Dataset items
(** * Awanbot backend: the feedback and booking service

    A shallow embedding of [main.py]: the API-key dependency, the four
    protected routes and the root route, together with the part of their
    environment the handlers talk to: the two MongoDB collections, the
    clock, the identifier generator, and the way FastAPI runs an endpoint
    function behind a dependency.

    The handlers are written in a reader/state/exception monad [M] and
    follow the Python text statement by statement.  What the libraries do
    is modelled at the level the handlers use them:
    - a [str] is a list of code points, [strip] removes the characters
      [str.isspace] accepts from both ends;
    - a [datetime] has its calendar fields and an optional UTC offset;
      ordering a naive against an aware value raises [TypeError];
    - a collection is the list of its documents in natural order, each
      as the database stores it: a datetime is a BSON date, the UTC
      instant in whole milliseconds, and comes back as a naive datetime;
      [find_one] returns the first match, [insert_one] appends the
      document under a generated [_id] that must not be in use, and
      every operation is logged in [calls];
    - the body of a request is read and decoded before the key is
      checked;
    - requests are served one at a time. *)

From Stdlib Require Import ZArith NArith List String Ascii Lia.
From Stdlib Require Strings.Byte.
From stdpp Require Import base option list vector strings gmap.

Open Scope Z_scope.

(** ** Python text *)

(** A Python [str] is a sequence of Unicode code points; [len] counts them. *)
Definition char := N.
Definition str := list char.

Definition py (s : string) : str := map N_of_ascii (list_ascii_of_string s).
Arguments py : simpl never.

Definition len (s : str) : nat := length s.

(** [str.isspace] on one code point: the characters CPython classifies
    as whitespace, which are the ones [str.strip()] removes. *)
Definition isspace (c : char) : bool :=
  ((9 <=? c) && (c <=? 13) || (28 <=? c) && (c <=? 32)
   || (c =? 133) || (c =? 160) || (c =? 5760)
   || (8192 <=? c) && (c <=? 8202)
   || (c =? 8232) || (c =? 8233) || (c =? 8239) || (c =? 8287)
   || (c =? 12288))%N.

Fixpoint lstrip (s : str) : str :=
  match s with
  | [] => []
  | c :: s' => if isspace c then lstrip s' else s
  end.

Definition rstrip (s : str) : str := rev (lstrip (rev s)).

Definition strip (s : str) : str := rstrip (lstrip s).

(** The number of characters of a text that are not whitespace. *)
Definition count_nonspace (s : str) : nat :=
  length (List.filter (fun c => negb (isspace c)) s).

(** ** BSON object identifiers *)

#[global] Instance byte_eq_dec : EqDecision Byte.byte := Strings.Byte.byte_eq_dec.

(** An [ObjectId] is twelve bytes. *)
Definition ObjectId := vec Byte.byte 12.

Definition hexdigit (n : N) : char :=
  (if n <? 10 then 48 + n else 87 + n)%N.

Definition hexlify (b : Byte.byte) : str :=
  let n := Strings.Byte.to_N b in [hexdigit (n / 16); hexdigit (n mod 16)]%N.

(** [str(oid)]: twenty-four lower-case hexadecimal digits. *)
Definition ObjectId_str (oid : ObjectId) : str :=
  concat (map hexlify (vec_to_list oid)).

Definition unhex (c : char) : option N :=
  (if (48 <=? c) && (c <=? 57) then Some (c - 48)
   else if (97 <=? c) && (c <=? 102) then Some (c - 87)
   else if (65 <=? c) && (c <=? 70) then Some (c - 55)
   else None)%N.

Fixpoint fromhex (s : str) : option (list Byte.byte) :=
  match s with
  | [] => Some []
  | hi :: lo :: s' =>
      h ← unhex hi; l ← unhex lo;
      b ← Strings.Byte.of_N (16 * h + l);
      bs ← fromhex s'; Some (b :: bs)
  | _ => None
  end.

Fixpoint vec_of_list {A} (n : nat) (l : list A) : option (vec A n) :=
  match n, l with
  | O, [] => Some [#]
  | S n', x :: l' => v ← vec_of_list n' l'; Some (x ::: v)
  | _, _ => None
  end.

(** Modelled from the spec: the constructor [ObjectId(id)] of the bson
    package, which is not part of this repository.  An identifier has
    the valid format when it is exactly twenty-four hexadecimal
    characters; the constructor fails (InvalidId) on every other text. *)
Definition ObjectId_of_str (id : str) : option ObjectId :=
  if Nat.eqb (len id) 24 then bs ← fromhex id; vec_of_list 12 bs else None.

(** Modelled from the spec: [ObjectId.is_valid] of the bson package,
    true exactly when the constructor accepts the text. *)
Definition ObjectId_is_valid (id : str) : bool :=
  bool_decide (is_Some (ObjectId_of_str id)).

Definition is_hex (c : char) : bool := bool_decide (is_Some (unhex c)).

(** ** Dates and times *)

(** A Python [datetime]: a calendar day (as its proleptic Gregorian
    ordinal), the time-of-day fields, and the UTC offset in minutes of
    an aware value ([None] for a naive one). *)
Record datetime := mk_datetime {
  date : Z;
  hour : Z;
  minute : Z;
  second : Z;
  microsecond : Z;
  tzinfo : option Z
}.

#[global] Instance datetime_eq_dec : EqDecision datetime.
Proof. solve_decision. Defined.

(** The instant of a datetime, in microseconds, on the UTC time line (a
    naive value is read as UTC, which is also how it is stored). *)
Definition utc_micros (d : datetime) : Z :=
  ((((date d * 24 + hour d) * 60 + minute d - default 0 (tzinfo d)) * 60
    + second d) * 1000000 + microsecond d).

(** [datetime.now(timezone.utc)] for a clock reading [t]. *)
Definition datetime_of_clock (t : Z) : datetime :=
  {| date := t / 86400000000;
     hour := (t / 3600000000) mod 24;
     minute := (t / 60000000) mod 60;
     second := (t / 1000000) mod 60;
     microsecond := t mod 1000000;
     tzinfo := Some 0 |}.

...

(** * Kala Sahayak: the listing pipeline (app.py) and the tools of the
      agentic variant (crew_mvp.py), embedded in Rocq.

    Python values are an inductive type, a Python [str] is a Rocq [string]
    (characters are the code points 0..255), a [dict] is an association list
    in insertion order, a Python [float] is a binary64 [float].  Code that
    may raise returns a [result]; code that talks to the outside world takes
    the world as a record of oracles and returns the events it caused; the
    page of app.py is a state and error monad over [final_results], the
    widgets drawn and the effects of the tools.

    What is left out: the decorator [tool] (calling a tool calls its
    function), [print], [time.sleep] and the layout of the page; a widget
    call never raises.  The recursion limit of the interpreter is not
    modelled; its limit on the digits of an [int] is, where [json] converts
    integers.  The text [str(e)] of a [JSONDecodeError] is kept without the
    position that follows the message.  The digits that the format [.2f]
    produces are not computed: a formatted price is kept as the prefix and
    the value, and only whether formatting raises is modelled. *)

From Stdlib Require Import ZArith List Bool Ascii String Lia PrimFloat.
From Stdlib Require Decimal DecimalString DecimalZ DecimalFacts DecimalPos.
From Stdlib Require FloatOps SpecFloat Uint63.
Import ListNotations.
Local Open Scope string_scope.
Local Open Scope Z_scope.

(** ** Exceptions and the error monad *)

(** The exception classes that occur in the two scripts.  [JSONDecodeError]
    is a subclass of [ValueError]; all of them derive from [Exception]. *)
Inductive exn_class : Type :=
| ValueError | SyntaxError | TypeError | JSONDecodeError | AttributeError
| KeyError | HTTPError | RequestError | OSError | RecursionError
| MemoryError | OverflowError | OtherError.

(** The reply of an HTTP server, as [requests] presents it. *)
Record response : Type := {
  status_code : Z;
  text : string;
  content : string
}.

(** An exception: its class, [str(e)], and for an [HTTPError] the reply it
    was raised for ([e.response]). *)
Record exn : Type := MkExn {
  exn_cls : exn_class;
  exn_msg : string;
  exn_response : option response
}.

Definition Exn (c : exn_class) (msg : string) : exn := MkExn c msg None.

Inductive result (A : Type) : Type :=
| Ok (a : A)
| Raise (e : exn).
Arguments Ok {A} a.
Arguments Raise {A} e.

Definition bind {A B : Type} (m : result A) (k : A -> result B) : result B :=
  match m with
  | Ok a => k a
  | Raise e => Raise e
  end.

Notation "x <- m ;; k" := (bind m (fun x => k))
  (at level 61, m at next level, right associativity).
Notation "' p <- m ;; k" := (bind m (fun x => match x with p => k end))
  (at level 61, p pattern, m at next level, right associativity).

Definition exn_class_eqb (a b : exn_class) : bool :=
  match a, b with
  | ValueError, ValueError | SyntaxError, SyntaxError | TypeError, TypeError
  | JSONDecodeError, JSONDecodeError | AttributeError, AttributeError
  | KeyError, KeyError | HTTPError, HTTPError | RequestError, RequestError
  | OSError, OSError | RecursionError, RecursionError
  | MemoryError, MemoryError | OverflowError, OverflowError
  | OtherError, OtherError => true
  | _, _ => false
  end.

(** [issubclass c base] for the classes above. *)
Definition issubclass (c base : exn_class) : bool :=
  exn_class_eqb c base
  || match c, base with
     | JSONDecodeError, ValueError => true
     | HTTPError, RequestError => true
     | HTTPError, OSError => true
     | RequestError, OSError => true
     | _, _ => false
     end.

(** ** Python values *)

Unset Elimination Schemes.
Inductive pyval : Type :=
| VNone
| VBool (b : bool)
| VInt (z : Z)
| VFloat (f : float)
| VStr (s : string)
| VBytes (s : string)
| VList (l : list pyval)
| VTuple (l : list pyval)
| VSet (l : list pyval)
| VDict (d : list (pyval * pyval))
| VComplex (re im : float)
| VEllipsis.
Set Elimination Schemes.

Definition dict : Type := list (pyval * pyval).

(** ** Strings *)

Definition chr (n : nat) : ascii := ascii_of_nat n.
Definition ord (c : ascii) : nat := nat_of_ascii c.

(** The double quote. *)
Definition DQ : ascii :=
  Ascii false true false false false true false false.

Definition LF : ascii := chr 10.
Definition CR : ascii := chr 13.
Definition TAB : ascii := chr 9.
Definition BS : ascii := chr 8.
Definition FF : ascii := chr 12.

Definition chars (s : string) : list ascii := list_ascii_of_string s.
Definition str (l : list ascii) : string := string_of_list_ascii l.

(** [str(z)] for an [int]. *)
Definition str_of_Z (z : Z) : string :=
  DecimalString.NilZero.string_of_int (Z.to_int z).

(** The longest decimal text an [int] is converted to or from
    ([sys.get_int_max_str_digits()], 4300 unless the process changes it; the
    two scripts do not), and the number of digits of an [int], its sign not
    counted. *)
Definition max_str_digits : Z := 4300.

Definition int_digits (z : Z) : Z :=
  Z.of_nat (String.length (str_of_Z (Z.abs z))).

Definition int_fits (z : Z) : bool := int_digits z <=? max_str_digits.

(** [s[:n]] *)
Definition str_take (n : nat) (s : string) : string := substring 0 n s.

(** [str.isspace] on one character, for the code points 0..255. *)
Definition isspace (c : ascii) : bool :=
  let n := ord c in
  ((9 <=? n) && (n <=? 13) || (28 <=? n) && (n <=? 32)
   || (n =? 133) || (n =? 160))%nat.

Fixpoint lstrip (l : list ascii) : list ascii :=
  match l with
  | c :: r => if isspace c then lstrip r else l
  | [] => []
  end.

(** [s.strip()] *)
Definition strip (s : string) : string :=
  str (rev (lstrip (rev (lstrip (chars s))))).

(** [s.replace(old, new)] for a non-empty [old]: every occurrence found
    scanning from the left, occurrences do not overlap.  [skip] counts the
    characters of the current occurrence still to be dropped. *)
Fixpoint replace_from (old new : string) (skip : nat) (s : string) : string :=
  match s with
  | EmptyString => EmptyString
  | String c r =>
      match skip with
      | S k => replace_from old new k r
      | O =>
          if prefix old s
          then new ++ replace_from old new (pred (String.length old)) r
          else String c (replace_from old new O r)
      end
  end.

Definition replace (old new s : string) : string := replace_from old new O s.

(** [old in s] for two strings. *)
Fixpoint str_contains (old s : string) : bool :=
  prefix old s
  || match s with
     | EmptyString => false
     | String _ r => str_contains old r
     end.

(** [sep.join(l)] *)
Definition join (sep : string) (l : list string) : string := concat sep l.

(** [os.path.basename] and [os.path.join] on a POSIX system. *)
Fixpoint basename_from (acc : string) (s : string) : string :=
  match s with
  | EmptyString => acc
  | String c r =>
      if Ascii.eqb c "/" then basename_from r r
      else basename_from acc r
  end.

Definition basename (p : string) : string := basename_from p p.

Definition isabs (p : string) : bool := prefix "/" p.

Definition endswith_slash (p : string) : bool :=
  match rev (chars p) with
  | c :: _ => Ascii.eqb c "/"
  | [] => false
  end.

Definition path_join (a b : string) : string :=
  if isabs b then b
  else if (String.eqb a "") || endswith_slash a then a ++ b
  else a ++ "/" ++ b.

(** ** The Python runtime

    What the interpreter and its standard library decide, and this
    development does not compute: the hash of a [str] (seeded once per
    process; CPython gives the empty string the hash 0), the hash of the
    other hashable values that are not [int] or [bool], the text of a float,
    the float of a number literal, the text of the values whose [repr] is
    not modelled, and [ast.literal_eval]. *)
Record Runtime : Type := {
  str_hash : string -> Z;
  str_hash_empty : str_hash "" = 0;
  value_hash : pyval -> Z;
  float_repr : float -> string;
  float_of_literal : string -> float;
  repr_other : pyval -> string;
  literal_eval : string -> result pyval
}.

## Work to complete
The required answer is the exact run of lines above starting at the line with "(** * Awanbot" and ending at the line with "The handlers are", with both ends present.

## Exercise response
(** * Awanbot backend: the feedback and booking service

    A shallow embedding of [main.py]: the API-key dependency, the four
    protected routes and the root route, together with the part of their
    environment the handlers talk to: the two MongoDB collections, the
    clock, the identifier generator, and the way FastAPI runs an endpoint
    function behind a dependency.

    The handlers are written in a reader/state/exception monad [M] and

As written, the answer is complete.